## What this task involves
What is needed is an exact copy of the lines in the listing below, from the one with "negb (version_introductions u)" up to and including the one with "let queue := delete_all", with no other lines.

Start of Dataset extract

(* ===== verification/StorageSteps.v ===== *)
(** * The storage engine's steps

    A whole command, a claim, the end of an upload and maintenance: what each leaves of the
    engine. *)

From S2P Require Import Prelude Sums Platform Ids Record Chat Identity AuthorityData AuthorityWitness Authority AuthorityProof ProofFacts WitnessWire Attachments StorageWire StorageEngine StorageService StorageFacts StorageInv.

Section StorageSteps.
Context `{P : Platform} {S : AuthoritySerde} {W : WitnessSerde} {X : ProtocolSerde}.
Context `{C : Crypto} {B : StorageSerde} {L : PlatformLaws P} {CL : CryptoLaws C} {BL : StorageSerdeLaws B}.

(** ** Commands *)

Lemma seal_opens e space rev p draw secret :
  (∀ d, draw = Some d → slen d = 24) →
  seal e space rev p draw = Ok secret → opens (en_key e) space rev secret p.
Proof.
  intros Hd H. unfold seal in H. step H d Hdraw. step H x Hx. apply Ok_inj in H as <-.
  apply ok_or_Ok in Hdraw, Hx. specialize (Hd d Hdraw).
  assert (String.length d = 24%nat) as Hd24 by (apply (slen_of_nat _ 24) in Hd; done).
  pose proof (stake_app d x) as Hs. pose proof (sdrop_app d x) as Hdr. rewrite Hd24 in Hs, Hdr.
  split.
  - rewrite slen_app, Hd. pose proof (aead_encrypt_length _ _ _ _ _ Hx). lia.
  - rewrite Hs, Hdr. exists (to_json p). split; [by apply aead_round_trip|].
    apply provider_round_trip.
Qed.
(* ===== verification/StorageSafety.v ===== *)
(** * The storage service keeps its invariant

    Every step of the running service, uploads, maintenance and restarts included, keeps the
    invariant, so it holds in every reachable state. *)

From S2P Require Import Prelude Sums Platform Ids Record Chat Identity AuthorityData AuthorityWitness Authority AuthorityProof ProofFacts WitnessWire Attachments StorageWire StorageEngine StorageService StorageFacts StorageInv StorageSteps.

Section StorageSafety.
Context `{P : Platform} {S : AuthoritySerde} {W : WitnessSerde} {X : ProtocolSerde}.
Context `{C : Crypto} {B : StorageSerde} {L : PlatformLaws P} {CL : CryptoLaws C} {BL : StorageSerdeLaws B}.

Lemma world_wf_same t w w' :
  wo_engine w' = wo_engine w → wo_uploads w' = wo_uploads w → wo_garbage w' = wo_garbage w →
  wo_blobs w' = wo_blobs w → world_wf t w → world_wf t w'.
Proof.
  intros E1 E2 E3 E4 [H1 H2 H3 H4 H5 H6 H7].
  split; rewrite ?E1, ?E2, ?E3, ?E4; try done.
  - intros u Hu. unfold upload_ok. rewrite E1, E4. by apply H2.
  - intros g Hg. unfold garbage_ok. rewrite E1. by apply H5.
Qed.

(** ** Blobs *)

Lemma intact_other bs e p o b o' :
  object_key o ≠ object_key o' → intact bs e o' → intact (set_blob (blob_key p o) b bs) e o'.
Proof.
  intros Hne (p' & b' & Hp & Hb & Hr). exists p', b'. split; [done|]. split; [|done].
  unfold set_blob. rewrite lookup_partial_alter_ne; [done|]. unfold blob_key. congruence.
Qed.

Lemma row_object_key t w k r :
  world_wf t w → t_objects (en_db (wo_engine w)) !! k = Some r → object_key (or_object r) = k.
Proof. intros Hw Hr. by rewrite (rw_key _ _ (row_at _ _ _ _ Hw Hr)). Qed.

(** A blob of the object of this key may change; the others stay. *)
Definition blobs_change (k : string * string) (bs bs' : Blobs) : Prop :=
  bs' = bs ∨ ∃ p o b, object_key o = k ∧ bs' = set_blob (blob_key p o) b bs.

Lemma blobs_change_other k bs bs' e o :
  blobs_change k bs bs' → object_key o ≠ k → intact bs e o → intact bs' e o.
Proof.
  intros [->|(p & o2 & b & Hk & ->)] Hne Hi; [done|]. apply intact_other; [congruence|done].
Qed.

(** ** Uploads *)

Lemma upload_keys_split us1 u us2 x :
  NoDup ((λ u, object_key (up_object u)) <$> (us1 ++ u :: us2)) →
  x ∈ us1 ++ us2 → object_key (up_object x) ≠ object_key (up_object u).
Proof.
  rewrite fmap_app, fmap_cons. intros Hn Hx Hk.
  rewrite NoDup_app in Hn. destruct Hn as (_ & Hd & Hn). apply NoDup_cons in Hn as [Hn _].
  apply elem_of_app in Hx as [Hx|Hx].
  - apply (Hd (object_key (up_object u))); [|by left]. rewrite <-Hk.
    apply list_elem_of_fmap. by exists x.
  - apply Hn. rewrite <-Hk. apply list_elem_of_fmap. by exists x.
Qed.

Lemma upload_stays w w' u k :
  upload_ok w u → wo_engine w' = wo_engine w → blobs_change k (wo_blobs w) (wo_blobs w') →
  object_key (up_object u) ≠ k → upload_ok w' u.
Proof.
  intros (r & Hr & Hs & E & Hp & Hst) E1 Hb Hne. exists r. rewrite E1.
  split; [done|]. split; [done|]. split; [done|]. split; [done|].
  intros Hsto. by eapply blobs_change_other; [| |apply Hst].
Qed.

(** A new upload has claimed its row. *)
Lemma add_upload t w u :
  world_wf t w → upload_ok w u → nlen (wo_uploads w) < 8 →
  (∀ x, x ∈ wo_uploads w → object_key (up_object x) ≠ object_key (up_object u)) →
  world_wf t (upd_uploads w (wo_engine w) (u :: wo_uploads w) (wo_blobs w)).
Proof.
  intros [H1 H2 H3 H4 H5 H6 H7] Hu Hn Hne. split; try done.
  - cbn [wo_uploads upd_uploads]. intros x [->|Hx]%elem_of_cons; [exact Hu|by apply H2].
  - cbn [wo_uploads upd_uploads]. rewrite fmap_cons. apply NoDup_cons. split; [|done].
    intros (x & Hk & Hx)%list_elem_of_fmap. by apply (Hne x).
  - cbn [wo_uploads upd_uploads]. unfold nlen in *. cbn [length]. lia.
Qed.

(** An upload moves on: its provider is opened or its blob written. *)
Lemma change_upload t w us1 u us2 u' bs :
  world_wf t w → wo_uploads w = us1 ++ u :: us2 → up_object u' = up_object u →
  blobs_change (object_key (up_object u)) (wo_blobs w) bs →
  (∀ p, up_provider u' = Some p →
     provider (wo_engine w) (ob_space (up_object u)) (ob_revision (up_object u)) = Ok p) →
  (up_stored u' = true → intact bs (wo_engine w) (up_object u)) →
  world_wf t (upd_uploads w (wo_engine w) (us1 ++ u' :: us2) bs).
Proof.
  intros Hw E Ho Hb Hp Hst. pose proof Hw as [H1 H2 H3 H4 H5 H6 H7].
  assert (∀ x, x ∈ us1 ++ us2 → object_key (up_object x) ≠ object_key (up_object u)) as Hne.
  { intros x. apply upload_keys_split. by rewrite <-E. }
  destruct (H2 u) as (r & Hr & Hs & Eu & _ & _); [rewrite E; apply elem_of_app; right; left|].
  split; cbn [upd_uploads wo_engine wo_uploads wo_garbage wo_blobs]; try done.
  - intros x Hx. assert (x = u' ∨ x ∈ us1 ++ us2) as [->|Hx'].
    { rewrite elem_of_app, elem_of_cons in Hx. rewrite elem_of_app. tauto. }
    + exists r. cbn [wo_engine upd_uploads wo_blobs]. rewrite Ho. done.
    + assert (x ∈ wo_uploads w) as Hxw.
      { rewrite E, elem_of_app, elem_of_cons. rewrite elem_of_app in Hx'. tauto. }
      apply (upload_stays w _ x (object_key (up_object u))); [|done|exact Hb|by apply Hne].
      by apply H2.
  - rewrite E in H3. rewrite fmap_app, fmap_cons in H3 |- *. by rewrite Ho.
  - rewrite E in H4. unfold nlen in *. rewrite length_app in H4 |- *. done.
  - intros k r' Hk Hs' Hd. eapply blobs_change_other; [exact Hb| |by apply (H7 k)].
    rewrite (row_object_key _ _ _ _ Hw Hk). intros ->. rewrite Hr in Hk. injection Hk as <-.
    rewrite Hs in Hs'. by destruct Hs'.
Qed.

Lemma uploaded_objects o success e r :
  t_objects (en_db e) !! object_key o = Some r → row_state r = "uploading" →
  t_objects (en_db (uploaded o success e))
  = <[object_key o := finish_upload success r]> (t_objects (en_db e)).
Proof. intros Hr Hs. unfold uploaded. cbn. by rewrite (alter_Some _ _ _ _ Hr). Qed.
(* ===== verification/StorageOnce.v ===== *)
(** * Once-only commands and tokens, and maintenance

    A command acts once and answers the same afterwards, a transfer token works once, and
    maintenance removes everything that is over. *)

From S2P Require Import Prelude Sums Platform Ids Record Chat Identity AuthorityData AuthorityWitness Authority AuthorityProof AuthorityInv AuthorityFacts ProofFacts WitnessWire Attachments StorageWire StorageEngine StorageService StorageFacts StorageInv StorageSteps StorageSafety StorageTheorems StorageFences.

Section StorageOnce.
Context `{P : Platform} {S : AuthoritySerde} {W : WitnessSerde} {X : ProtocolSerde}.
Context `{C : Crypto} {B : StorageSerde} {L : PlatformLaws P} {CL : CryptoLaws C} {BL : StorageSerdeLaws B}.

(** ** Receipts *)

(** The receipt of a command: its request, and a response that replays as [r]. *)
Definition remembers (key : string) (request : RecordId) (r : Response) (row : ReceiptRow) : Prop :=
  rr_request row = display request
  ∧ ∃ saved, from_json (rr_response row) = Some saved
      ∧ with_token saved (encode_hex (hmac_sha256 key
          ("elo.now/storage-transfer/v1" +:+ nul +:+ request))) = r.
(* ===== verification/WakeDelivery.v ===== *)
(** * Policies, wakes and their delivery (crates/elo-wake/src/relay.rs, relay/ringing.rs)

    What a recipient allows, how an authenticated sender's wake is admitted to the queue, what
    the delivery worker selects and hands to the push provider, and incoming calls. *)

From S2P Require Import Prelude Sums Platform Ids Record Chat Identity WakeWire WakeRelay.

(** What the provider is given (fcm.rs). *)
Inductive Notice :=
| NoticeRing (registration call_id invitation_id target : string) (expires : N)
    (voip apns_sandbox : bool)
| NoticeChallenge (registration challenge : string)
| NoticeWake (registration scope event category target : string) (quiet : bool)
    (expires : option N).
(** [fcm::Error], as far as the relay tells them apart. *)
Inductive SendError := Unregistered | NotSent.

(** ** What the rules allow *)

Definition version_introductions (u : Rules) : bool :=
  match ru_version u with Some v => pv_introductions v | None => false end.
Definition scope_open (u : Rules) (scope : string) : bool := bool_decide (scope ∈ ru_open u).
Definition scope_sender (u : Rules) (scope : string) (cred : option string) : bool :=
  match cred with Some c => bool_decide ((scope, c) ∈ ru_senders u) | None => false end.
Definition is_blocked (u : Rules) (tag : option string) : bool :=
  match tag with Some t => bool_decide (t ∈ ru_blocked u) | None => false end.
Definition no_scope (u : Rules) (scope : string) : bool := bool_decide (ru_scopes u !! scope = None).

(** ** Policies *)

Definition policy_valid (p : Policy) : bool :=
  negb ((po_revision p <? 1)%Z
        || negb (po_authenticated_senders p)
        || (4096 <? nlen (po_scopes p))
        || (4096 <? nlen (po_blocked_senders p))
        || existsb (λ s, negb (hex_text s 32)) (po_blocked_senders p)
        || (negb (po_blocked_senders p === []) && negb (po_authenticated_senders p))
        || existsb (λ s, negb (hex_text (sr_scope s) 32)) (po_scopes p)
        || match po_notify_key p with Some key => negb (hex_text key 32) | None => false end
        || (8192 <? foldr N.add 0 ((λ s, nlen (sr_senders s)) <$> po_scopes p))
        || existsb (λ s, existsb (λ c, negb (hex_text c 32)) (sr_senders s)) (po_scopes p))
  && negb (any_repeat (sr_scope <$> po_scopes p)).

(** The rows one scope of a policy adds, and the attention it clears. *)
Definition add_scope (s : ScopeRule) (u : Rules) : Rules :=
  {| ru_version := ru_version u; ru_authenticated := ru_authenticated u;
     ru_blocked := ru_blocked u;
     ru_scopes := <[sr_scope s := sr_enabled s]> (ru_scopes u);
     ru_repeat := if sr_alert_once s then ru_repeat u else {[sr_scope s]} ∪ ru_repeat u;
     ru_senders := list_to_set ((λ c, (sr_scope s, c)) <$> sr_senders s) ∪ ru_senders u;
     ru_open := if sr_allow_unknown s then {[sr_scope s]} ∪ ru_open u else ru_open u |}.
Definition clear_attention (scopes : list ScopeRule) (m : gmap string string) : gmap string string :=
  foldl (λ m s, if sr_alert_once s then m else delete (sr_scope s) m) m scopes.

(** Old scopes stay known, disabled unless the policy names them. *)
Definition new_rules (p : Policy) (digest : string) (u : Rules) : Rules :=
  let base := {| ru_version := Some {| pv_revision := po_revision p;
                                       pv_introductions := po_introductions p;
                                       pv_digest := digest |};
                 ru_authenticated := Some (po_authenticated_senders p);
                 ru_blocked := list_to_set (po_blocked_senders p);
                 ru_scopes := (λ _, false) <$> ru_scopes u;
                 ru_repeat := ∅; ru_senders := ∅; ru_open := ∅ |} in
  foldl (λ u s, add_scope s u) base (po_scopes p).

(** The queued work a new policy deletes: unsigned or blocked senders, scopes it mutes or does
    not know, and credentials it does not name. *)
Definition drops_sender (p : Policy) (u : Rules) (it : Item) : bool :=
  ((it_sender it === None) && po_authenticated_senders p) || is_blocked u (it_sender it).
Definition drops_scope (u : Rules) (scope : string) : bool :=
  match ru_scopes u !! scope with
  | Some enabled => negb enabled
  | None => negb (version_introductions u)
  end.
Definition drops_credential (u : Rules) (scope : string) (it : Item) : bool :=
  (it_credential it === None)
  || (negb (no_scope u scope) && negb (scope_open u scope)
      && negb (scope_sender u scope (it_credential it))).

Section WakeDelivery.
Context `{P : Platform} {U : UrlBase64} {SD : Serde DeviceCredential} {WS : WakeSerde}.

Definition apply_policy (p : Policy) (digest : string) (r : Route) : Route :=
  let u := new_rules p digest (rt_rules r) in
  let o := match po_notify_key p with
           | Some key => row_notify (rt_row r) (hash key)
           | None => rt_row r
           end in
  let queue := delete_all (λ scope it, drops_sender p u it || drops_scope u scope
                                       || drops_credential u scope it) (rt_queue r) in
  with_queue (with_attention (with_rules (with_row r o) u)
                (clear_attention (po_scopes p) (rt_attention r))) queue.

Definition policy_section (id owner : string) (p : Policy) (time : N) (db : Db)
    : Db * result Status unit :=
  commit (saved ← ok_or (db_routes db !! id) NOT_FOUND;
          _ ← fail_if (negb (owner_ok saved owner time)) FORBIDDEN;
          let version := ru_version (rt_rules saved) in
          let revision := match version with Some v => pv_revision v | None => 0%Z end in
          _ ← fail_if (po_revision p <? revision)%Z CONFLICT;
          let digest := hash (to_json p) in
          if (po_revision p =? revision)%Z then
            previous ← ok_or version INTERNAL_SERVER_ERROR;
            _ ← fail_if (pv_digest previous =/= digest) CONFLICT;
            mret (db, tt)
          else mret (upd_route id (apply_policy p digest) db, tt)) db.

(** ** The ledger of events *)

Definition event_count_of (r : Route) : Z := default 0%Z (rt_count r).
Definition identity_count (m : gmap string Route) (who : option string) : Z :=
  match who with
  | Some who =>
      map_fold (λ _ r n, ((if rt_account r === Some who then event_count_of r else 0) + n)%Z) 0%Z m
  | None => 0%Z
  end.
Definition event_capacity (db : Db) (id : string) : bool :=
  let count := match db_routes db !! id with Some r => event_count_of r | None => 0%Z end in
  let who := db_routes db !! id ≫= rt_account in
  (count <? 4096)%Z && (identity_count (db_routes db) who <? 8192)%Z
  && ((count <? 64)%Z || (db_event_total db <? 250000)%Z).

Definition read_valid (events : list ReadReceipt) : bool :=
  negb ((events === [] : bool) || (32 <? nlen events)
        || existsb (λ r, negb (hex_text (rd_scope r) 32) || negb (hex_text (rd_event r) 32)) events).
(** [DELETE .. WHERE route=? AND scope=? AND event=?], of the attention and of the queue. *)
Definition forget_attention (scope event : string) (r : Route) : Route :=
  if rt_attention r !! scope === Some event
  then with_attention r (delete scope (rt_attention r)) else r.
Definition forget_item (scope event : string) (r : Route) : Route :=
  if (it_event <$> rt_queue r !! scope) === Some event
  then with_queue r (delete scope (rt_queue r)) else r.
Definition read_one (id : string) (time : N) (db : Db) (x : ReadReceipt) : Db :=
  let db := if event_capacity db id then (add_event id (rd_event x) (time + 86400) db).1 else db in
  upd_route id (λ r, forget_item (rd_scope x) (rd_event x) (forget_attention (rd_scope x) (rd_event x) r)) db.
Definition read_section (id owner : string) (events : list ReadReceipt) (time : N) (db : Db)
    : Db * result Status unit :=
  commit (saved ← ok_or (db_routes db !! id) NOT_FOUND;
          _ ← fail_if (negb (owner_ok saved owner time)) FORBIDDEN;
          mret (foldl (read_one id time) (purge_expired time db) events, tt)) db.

End of Dataset extract

## Answer box
  | None => negb (version_introductions u)
  end.
Definition drops_credential (u : Rules) (scope : string) (it : Item) : bool :=
  (it_credential it === None)
  || (negb (no_scope u scope) && negb (scope_open u scope)
      && negb (scope_sender u scope (it_credential it))).

Section WakeDelivery.
Context `{P : Platform} {U : UrlBase64} {SD : Serde DeviceCredential} {WS : WakeSerde}.

Definition apply_policy (p : Policy) (digest : string) (r : Route) : Route :=
  let u := new_rules p digest (rt_rules r) in
  let o := match po_notify_key p with
           | Some key => row_notify (rt_row r) (hash key)
           | None => rt_row r
           end in
  let queue := delete_all (λ scope it, drops_sender p u it || drops_scope u scope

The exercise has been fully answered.